Ton balıklarına göre daha az cıva içeren aşağıdaki deniz ürünlerini haftada bir veya iki kez yiyebilirsiniz:
Hamsi
Kedi balığı
Orfoz
Somon
Karides
Can merhaba; bugün markette karşıma çıktı sanırım oda senin yazının başlığını okuduktan sonra bilinç altıma yerleşmiş gördüm elim uzandı sonra dedim boşver kesin sıkıntısı vardır. Eve geldim yazıyı okudum ikide almamışım. 🙂 Yazı için teşekkürler oldukça bilgilendirici oldu benim için.

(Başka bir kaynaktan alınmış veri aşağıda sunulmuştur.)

Lemma SummarizeRun_total s : SummarizeRun s <> Diverge.
Proof. unfold SummarizeRun, validateRunTaskSnapshot. no_diverge. Qed.
Lemma validateExecutableClaim_total c t : validateExecutableClaim c t <> Diverge.
Proof. unfold validateExecutableClaim. no_diverge. Qed.
#[export] Hint Resolve ValidateAssetInstrument_total ValidateProviderMapping_total bar_Validate_total NewBar_total
  bar_ValidateFor_total page_Validate_total ValidateBarsRequest_total Reference_total validateQualityResult_total
  SummarizeRun_total validateExecutableClaim_total : nodiv.

(** * Execution *)
(** ** The order of strings *)
Lemma string_compare_cons a s b u :
  String.compare (String a s) (String b u) =
  match N.compare (N_of_ascii a) (N_of_ascii b) with Eq => String.compare s u | c => c end.
Proof. reflexivity. Qed.

Lemma ltb_cons a s b u : String.ltb (String a s) (String b u) = true <->
  (N_of_ascii a < N_of_ascii b)%N \/ a = b /\ String.ltb s u = true.
Proof.
  unfold String.ltb. rewrite string_compare_cons.
  destruct (N.compare_spec (N_of_ascii a) (N_of_ascii b)) as [E|L|G].
  - assert (a = b) as -> by (rewrite <- (ascii_N_embedding a), E; apply ascii_N_embedding). split; [auto | intros [H | [_ H]]; [lia | exact H]].
  - split; auto.
  - split; [discriminate |]. intros [H | [-> _]]; lia.
Qed.

Lemma ltb_trans a b c : String.ltb a b = true -> String.ltb b c = true -> String.ltb a c = true.
Proof.
  revert b c. induction a as [|x a IH]; intros [|y b] [|z c]; try discriminate; [reflexivity |].
  rewrite !ltb_cons. intros [H | [-> H]] [G | [-> G]]; [left; lia | left; lia | left; lia | right; eauto].
Qed.

Lemma ltb_total a b : String.ltb a b = false -> a <> b -> String.ltb b a = true.
Proof.
  revert b. induction a as [|x a IH]; intros [|y b] H Hne; try discriminate; try reflexivity; [done |].
  apply not_true_iff_false in H. rewrite ltb_cons in *.
  destruct (N.lt_trichotomy (N_of_ascii x) (N_of_ascii y)) as [L | [E | L]]; [tauto | | auto].
  assert (x = y) as -> by (rewrite <- (ascii_N_embedding x), E; apply ascii_N_embedding).
  right. split; [reflexivity |]. apply IH; [| congruence]. apply not_true_iff_false. tauto.
Qed.

(** ** The registry *)
Section RegistryFacts.
Context `{D : DecimalLib} {W : Type}.

Definition code_before (a b : MarketDataAdapter W) : Prop := String.ltb (adapter_ProviderCode a) (adapter_ProviderCode b) = true.

(** A registry over the adapters [l]: every adapter is found under its code
    with valid capabilities of that code, and nothing else is found. *)
Definition registers (r : Registry W) (l : list (MarketDataAdapter W)) : Prop :=
  (forall code, registry_Get r code = None <-> ~ In code (map adapter_ProviderCode l)) /\
  (forall code a, registry_Get r code = Some a -> In a l /\ adapter_ProviderCode a = code) /\
  (forall code c, registry_Capabilities r code = Some c -> pc_ProviderCode c = code /\ providerCapabilities_Validate c = Ok tt).

Lemma registers_insert r a c l : registers r l -> ~ In (adapter_ProviderCode a) (map adapter_ProviderCode l) ->
  pc_ProviderCode c = adapter_ProviderCode a -> providerCapabilities_Validate c = Ok tt ->
  registers (mkRegistry (<[adapter_ProviderCode a := mkRegistryEntry a c]> (reg_entries r)) (reg_ordered r ++ [a])) (l ++ [a]).
Proof.
  unfold registers, registry_Get, registry_Capabilities. simpl. intros (Hn & Hg & Hc) Ha Ec V.
  split; [| split]; intros code; destruct (decide (adapter_ProviderCode a = code)) as [<-|Hne];
    rewrite ?lookup_insert_eq, ?(lookup_insert_ne _ _ _ _ Hne).
  - rewrite map_app, in_app_iff. simpl. split; [discriminate | tauto].
  - rewrite Hn, map_app, in_app_iff. simpl. tauto.
  - intros b [= <-]. rewrite in_app_iff. simpl. auto.
  - intros b Hb. destruct (Hg _ _ Hb). rewrite in_app_iff. auto.
  - intros k [= <-]. auto.
  - apply Hc.
Qed.

Lemma register_adapters_ok adapters r w r' w' l :
  registers r l -> List.NoDup (map adapter_ProviderCode l) -> reg_ordered r = l ->
  register_adapters r adapters w = (Ok r', w') ->
  exists l', adapters = map Some l' /\ registers r' (l ++ l') /\ List.NoDup (map adapter_ProviderCode (l ++ l')) /\
             reg_ordered r' = l ++ l'.
Proof.
  revert r w l. induction adapters as [|[a|] adapters IH]; intros r w l Hr Hd Ho H; [| | discriminate].
  { injection H as <- <-. exists []. rewrite app_nil_r. auto. }
  cbn -[registry_Get] in H. destruct (code_IsZero _); [discriminate |].
  destruct (not_nil (reg_entries r !! _)) eqn:N; [discriminate |]. apply not_nil_false in N.
  unfold mbind at 1, mwrap in H. destruct (adapter_Capabilities a w) as [[c| |] w1]; simpl in H; try discriminate.
  destruct (negb (pc_ProviderCode c =s _)) eqn:E; [discriminate |]. apply negb_false_iff, String.eqb_eq in E.
  unfold mbind at 1, mlift in H. destruct (providerCapabilities_Validate c) as [[]| |] eqn:V; simpl in H; try discriminate.
  assert (~ In (adapter_ProviderCode a) (map adapter_ProviderCode l)) as Ha
    by (apply (proj1 Hr); unfold registry_Get; by rewrite N).
  apply (IH _ _ (l ++ [a])) in H.
  - destruct H as (l' & -> & H). exists (a :: l'). rewrite <- app_assoc in H. simpl in H. split; [reflexivity | exact H].
  - by apply registers_insert.
  - rewrite map_app. simpl. apply NoDup_ListNoDup, NoDup_app. split; [by apply NoDup_ListNoDup |]. split.
    + intros x Hx%list_elem_of_In ->%list_elem_of_singleton. contradiction.
    + apply NoDup_singleton.
  - simpl. by rewrite Ho.
Qed.

Lemma insert_adapter_Permutation (a : MarketDataAdapter W) l : Permutation (insert_adapter a l) (a :: l).
Proof. induction l as [|b l IH]; simpl; [reflexivity |]. case_if; [| reflexivity]. rewrite IH. constructor. Qed.

Lemma sort_adapters_Permutation (l : list (MarketDataAdapter W)) : Permutation (sort_adapters l) l.
Proof. unfold sort_adapters. induction l as [|a l IH]; simpl; [reflexivity |]. by rewrite insert_adapter_Permutation, IH. Qed.

Lemma insert_adapter_sorted a l : (forall b, In b l -> adapter_ProviderCode b <> adapter_ProviderCode a) ->
  StronglySorted code_before l -> StronglySorted code_before (insert_adapter a l).
Proof.
  intros Hne Hs. induction l as [|b l IH]; simpl; [repeat constructor |]. inversion Hs as [|? ? Hs' Hb]; subst.
  destruct (String.ltb (adapter_ProviderCode b) (adapter_ProviderCode a)) eqn:E.
  - constructor; [apply IH; [intros; apply Hne; by right | exact Hs'] |].
    rewrite insert_adapter_Permutation. constructor; [exact E | exact Hb].
  - assert (code_before a b) as Hab by (apply ltb_total; [exact E | apply Hne; by left]).
    constructor; [exact Hs |]. constructor; [exact Hab |].
    eapply List.Forall_impl; [| exact Hb]. intros c Hc. by apply (ltb_trans _ (adapter_ProviderCode b)).
Qed.

Lemma sort_adapters_sorted (l : list (MarketDataAdapter W)) :
  List.NoDup (map adapter_ProviderCode l) -> StronglySorted code_before (sort_adapters l).
Proof.
  induction l as [|a l IH]; intros H; [constructor |]. inversion H as [|? ? Hn H']; subst.
  apply insert_adapter_sorted; [| by apply IH]. intros b Hb E. apply Hn. rewrite <- E. apply in_map.
  eapply Permutation_in; [apply sort_adapters_Permutation | exact Hb].
Qed.
End RegistryFacts.

(** ** The paged fetch *)
Section Fetch.
Context `{D : DecimalLib} `{T : TzLib} {W : Type} (config : Config) (registry : Registry W) (ctxErr : M W (option error)).

Lemma insert_bar_Permutation b l : Permutation (insert_bar b l) (b :: l).
Proof. induction l as [|c l IH]; simpl; [reflexivity |]. case_if; [| reflexivity]. rewrite IH. constructor. Qed.
Lemma sort_bars_Permutation l : Permutation (sort_bars l) l.
Proof. unfold sort_bars. induction l as [|b l IH]; simpl; [reflexivity |]. by rewrite insert_bar_Permutation, IH. Qed.

Lemma insert_bar_sorted b l : (forall c, In c l -> pb_OpenTime c <> pb_OpenTime b) ->
  StronglySorted bar_before l -> StronglySorted bar_before (insert_bar b l).
Proof.
  intros Hne Hs. induction l as [|c l IH]; simpl; [repeat constructor |]. inversion Hs as [|? ? Hs' Hc]; subst.
  unfold Before. destruct (Z.ltb_spec (pb_OpenTime c) (pb_OpenTime b)) as [E|E].
  - constructor; [apply IH; [intros; apply Hne; by right | exact Hs'] |].
    rewrite insert_bar_Permutation. constructor; [exact E | exact Hc].
  - assert (bar_before b c) as Hbc by (specialize (Hne c (or_introl eq_refl)); unfold bar_before; lia).
    constructor; [exact Hs |]. constructor; [exact Hbc |].
    eapply List.Forall_impl; [| exact Hc]. unfold bar_before in *. intros; lia.
Qed.

Lemma sort_bars_sorted l : List.NoDup (map pb_OpenTime l) -> StronglySorted bar_before (sort_bars l).
Proof.
  induction l as [|b l IH]; intros H; [constructor |]. inversion H as [|? ? Hn H']; subst.
  apply insert_bar_sorted; [| by apply IH]. intros c Hc E. apply Hn. rewrite <- E. apply in_map.
  eapply Permutation_in; [apply sort_bars_Permutation | exact Hc].
Qed.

Merhaba. Dikkatli bir okuyucu olduğun için algın fazlasıyla açık hocam. Ton balığı yazısının dikkatinden kaçması imkansızdı zaten. Çevrendekilere de ton balığının zararlarını anlatırsan ”kelebek etkisi” yaratmış oluruz. 🙂
Birçok uzman yenilir diyor. Siz yanılıyor olmayasınız?

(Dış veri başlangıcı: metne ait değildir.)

(* ===== verification/Database.v ===== *)
(** * The PostgreSQL side of internal/repository/postgres

    The tables of internal/database/migrations/sql (00002-00004) as finite maps
    with the constraints the migrations declare, the statements' outcomes as
    the driver reports them, and transactions.

    PostgreSQL and pgx are not part of the repository: what a column type makes
    of a value is the parameter [PgLib], and every statement, [Begin] and
    [Commit] can fail with any driver error, given by a list of faults in the
    world. A transaction is one step of the world: the row locks its first
    statement takes serialize it with the others on the same rows. *)
From S2P Require Import Prelude Errors GoStrings GoTime External Domain MarketData CatchUp Ingestion.
Open Scope go_scope.

(** ** Column types *)
Class PgLib `{D : DecimalLib} := {
  (** timestamptz, in microseconds *)
  pg_time : Time -> Time;
  (** varchar(n), text and jsonb: the stored text, or the server's error *)
  pg_varchar : Z -> string -> result string;
  pg_text : string -> result string;
  pg_jsonb : string -> result string;
  (** numeric(38,18) *)
  pg_numeric : Decimal -> result Decimal;
  (** [jsonb_set(context, '{operations}', COALESCE(context->'operations', '[]') || $1, true)] *)
  pg_append_operations : string -> string -> result string;
  (** [jsonb_set(metadata, '{audit_log}', CASE WHEN jsonb_typeof(metadata->'audit_log') = 'array'
      THEN metadata->'audit_log' ELSE '[]' END || $5, true)] *)
  pg_append_audit_log : string -> string -> result string }.

(** What the code relies on: a stored instant is at most a microsecond before
    the one sent, in the same order, and reads back unchanged; a text that fits
    its column is stored unchanged, if at all, and a rejection is not the
    absence of a row. *)
Class PgLaws `{D : DecimalLib} (P : PgLib) := {
  pg_time_le t : pg_time t <= t < pg_time t + 1000;
  pg_time_idem t : pg_time (pg_time t) = pg_time t;
  pg_time_mono t u : t <= u -> pg_time t <= pg_time u;
  pg_varchar_exact n s s' : pg_varchar n s = Ok s' -> RuneCountInString s <= n -> s' = s;
  pg_varchar_error n s e : pg_varchar n s = Err e -> errors_Is e ErrNoRows = false }.

Definition pg_error (code constraint : string) : error :=
  Driver {| drv_code := Some code; drv_constraint := constraint; drv_safe_to_retry := false; drv_net := false |}.
Definition unique_violation : string -> error := pg_error "23505".
Definition foreign_key_violation : string -> error := pg_error "23503".
Definition check_violation : string -> error := pg_error "23514".
Definition no_rows : error := Sentinel ErrNoRows.

Definition int4_range (z : Z) : bool := (- 2 ^ 31 <=? z) && (z <=? int32_max).
(** An [int] argument for an integer column, and integer addition in SQL. *)
Definition pg_int4 (z : Z) : result Z :=
  failif negb (int4_range z), Plain "unable to encode integer into int4" ;; Ok z.
Definition int4_add (a b : Z) : result Z :=
  failif negb (int4_range (a + b)), pg_error "22003" EmptyString ;; Ok (a + b).

Definition opt_map_result {A B} (f : A -> result B) (o : option A) : result (option B) :=
  match o with None => Ok None | Some a => b <- f a ;; Ok (Some b) end.

(** ** repository/postgres/errors.go *)
Definition has_prefix_08 (code : string) : bool := String.prefix "08" code.

Definition MapError (e : error) : error :=
  if errors_Is e ErrNoRows then Join (Sentinel ErrNotFound) e
  else if not_nil (errors_AsDriver drv_safe_to_retry e) then Join (Sentinel ErrRetryable) e
  else if not_nil (errors_AsDriver drv_net e) then Join (Sentinel ErrDatabaseUnavailable) e
  else match errors_AsDriver (fun d => not_nil (drv_code d)) e with
       | None => e
       | Some d =>
           let code := default EmptyString (drv_code d) in
           if code =s "23505" then Join (Sentinel ErrConflict) e
           else if code =s "23503" then Join (Sentinel ErrReferenceViolation) e
           else if (code =s "23514") || (code =s "22001") || (code =s "22003") || (code =s "22007") || (code =s "22P02")
                then Join (Sentinel ErrInvalidData) e
           else if (code =s "40001") || (code =s "40P01") then Join (Sentinel ErrRetryable) e
           else if has_prefix_08 code then Join (Sentinel ErrDatabaseUnavailable) e
           else e
       end.

Section Tables.
Context `{D : DecimalLib}.

(** ** Tables *)
(** The unique key of the current bars; a key's revisions in insertion order. *)
Abbreviation BarKey := (ID * ID * string * Z)%type.
Definition bar_key (b : Bar) : BarKey := (bar_InstrumentID b, bar_ProviderInstrumentID b, bar_Interval b, bar_OpenTime b).

Record DB := mkDB {
  db_assets : gmap ID Asset; db_instruments : gmap ID Instrument; db_providers : gmap ID Provider;
  db_mappings : gmap ID ProviderInstrument; db_subscriptions : gmap ID CollectionSubscription;
  db_runs : gmap ID IngestionRun; db_tasks : gmap ID IngestionTask; db_checkpoints : gmap ID IngestionCheckpoint;
  db_bars : gmap BarKey (list Bar); db_issues : gmap ID DataQualityIssue; db_quotes : gmap (ID * ID) Quote }.

Definition set_providers (f : gmap ID Provider -> gmap ID Provider) (d : DB) : DB :=
  mkDB (db_assets d) (db_instruments d) (f (db_providers d)) (db_mappings d) (db_subscriptions d)
       (db_runs d) (db_tasks d) (db_checkpoints d) (db_bars d) (db_issues d) (db_quotes d).
Definition set_mappings (f : gmap ID ProviderInstrument -> gmap ID ProviderInstrument) (d : DB) : DB :=
  mkDB (db_assets d) (db_instruments d) (db_providers d) (f (db_mappings d)) (db_subscriptions d)
       (db_runs d) (db_tasks d) (db_checkpoints d) (db_bars d) (db_issues d) (db_quotes d).
Definition set_subscriptions (f : gmap ID CollectionSubscription -> gmap ID CollectionSubscription) (d : DB) : DB :=
  mkDB (db_assets d) (db_instruments d) (db_providers d) (db_mappings d) (f (db_subscriptions d))
       (db_runs d) (db_tasks d) (db_checkpoints d) (db_bars d) (db_issues d) (db_quotes d).
Definition set_runs (f : gmap ID IngestionRun -> gmap ID IngestionRun) (d : DB) : DB :=
  mkDB (db_assets d) (db_instruments d) (db_providers d) (db_mappings d) (db_subscriptions d)
       (f (db_runs d)) (db_tasks d) (db_checkpoints d) (db_bars d) (db_issues d) (db_quotes d).
Definition set_tasks (f : gmap ID IngestionTask -> gmap ID IngestionTask) (d : DB) : DB :=
  mkDB (db_assets d) (db_instruments d) (db_providers d) (db_mappings d) (db_subscriptions d)
       (db_runs d) (f (db_tasks d)) (db_checkpoints d) (db_bars d) (db_issues d) (db_quotes d).
Definition set_checkpoints (f : gmap ID IngestionCheckpoint -> gmap ID IngestionCheckpoint) (d : DB) : DB :=
  mkDB (db_assets d) (db_instruments d) (db_providers d) (db_mappings d) (db_subscriptions d)
       (db_runs d) (db_tasks d) (f (db_checkpoints d)) (db_bars d) (db_issues d) (db_quotes d).
Definition set_bars (f : gmap BarKey (list Bar) -> gmap BarKey (list Bar)) (d : DB) : DB :=
  mkDB (db_assets d) (db_instruments d) (db_providers d) (db_mappings d) (db_subscriptions d)
       (db_runs d) (db_tasks d) (db_checkpoints d) (f (db_bars d)) (db_issues d) (db_quotes d).
Definition set_issues (f : gmap ID DataQualityIssue -> gmap ID DataQualityIssue) (d : DB) : DB :=
  mkDB (db_assets d) (db_instruments d) (db_providers d) (db_mappings d) (db_subscriptions d)
       (db_runs d) (db_tasks d) (db_checkpoints d) (db_bars d) (f (db_issues d)) (db_quotes d).
Definition set_quotes (f : gmap (ID * ID) Quote -> gmap (ID * ID) Quote) (d : DB) : DB :=
  mkDB (db_assets d) (db_instruments d) (db_providers d) (db_mappings d) (db_subscriptions d)
       (db_runs d) (db_tasks d) (db_checkpoints d) (db_bars d) (db_issues d) (f (db_quotes d)).

(** ** The connection *)
(** What the driver reports of a statement: nothing, or a failure, whose effect
    the server may nevertheless have applied. *)
Inductive Fault := NoFault | Failure (d : DriverError) (applied : bool).

Record PG := mkPG { pg_db : DB; pg_faults : list Fault }.

Definition next_fault (w : PG) : Fault * PG :=
  match pg_faults w with
  | [] => (NoFault, w)
  | f :: rest => (f, mkPG (pg_db w) rest)
  end.

(** A statement: its result and the tables after it. *)
Abbreviation sql A := (DB -> result (A * DB)) (only parsing).

Definition run_sql {A} (s : DB -> result (A * DB)) (w : PG) : result A * PG :=
  match s (pg_db w) with
  | Ok (a, d) => (Ok a, mkPG d (pg_faults w))
  | Err e => (Err e, w)
  | Diverge => (Diverge, w)
  end.

(** A statement of an open transaction. *)
Definition exec_tx {A} (s : DB -> result (A * DB)) : M PG A := fun w =>
  let '(f, w) := next_fault w in
  match f with
  | Failure d _ => (Err (Driver d), w)
  | NoFault => run_sql s w
  end.

(** A statement on its own: it may be applied although the driver fails. *)
Definition exec_auto {A} (s : DB -> result (A * DB)) : M PG A := fun w =>
  let '(f, w) := next_fault w in
  match f with
  | Failure d applied => (Err (Driver d), if applied then snd (run_sql s w) else w)
  | NoFault => run_sql s w
  end.

(** A read, inside or outside a transaction. *)
Definition query {A} (q : DB -> result A) : M PG A := exec_tx (fun d => a <- q d ;; Ok (a, d)).

(** The end of a transaction's function: after [tx.Commit], or by a return that
    leaves the deferred [tx.Rollback] to end it. *)
Inductive TxEnd (A : Type) := Committed (a : A) | RolledBack (a : A).
Arguments Committed {A} a.
Arguments RolledBack {A} a.

Definition rollback (w0 w : PG) : PG := mkPG (pg_db w0) (pg_faults w).

Definition mwrap_db {A} (text : string) (c : M PG A) : M PG A := fun w =>
  match c w with (Err e, w') => (Err (Wrap text (MapError e)), w') | r => r end.

(** [return ..., MapError(err)], without a text of its own. *)
Definition mmap_db {A} (text : string) (c : M PG A) : M PG A := fun w =>
  match c w with (Err e, w') => (Err (MapError e), w') | r => r end.

Definition transaction {A} (begin_text commit_text : string) (body : M PG (TxEnd A)) : M PG A := fun w =>
  let '(f, w0) := next_fault w in
  match f with
  | Failure d _ => (Err (Wrap begin_text (MapError (Driver d))), w0)
  | NoFault =>
      match body w0 with
      | (Ok (Committed a), w1) =>
          let '(f, w2) := next_fault w1 in
          match f with
          | Failure d applied =>
              (Err (Wrap commit_text (MapError (Driver d))), if applied then w2 else rollback w0 w2)
          | NoFault => (Ok a, w2)
          end
      | (Ok (RolledBack a), w1) => (Ok a, rollback w0 w1)
      | (Err e, w1) => (Err e, rollback w0 w1)
      | (Diverge, w1) => (Diverge, rollback w0 w1)
      end
  end.
End Tables.
#[global] Arguments Committed {A} a.
#[global] Arguments RolledBack {A} a.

Algı operasyonu için para verilmediğini nereden bilebiliriz? Tabii ki uzmanları dinleyeceğiz. Fakat her şeyin en doğrusunu ve en iyisini onlar biliyor diye bir şey yok.
insan beşer, kuldur şaşar…
referanssız yazı paylaşmayın, ekşiden çalıntı olmuş.
Bu yazı Ekşi’den alıntı ya da sizin tabirinizle çalıntı değil. Öyle olsa arama motorları kopya içeriği üst sıralarda çıkarmaz…. Bu yazı gayet üst sıralarda kaliteli – özgün olarak puanlandırılmış durumda…
Yabancı kaynaklar taranarak derlenen bu yazı ile onların oluşturduğu yazı benzer sayfalardan Türkçeye kazandırılmış olabilir.
Arama motorlarında “Damages of ton fish” yazarsanız birçok kaynak göreceksiniz. Kaynağım o siteler…
Hocam çok teşekkürler. Üniversite öğrencisiyim. Son zamanlarda ton balığını sık tüketiyordum. Fabrikasyon olan her gıdadan uzak durmaya çalışıyorum aslında. Ton balığı içinde “dur şunu bi araştırayım” dedim. Yazınıza rastladım. Artık ton balığı tüketeceğimi pek sanmıyorum.
Rica ederim. Aydınlanma yaşattıysam ne mutlu bana…
“Damages of ton fish” diye bir tabirin kullanılabildiği seviyedeki İngilizce bilginiz ile mi elde ettiniz bütün bu bilgileri? Yazınızda ülkemizdeki konserve ton balıklarının büyük kısmının Skipjack türünde olduğunu neden belirtmediniz? Dünya’nın en kirli denizlerinden birinde avlanan hamsi balığını hangi bilimsel veriye dayanarak tavsiye etttiniz? Ağır metal deyince aklınıza sadece cıva mı geliyor?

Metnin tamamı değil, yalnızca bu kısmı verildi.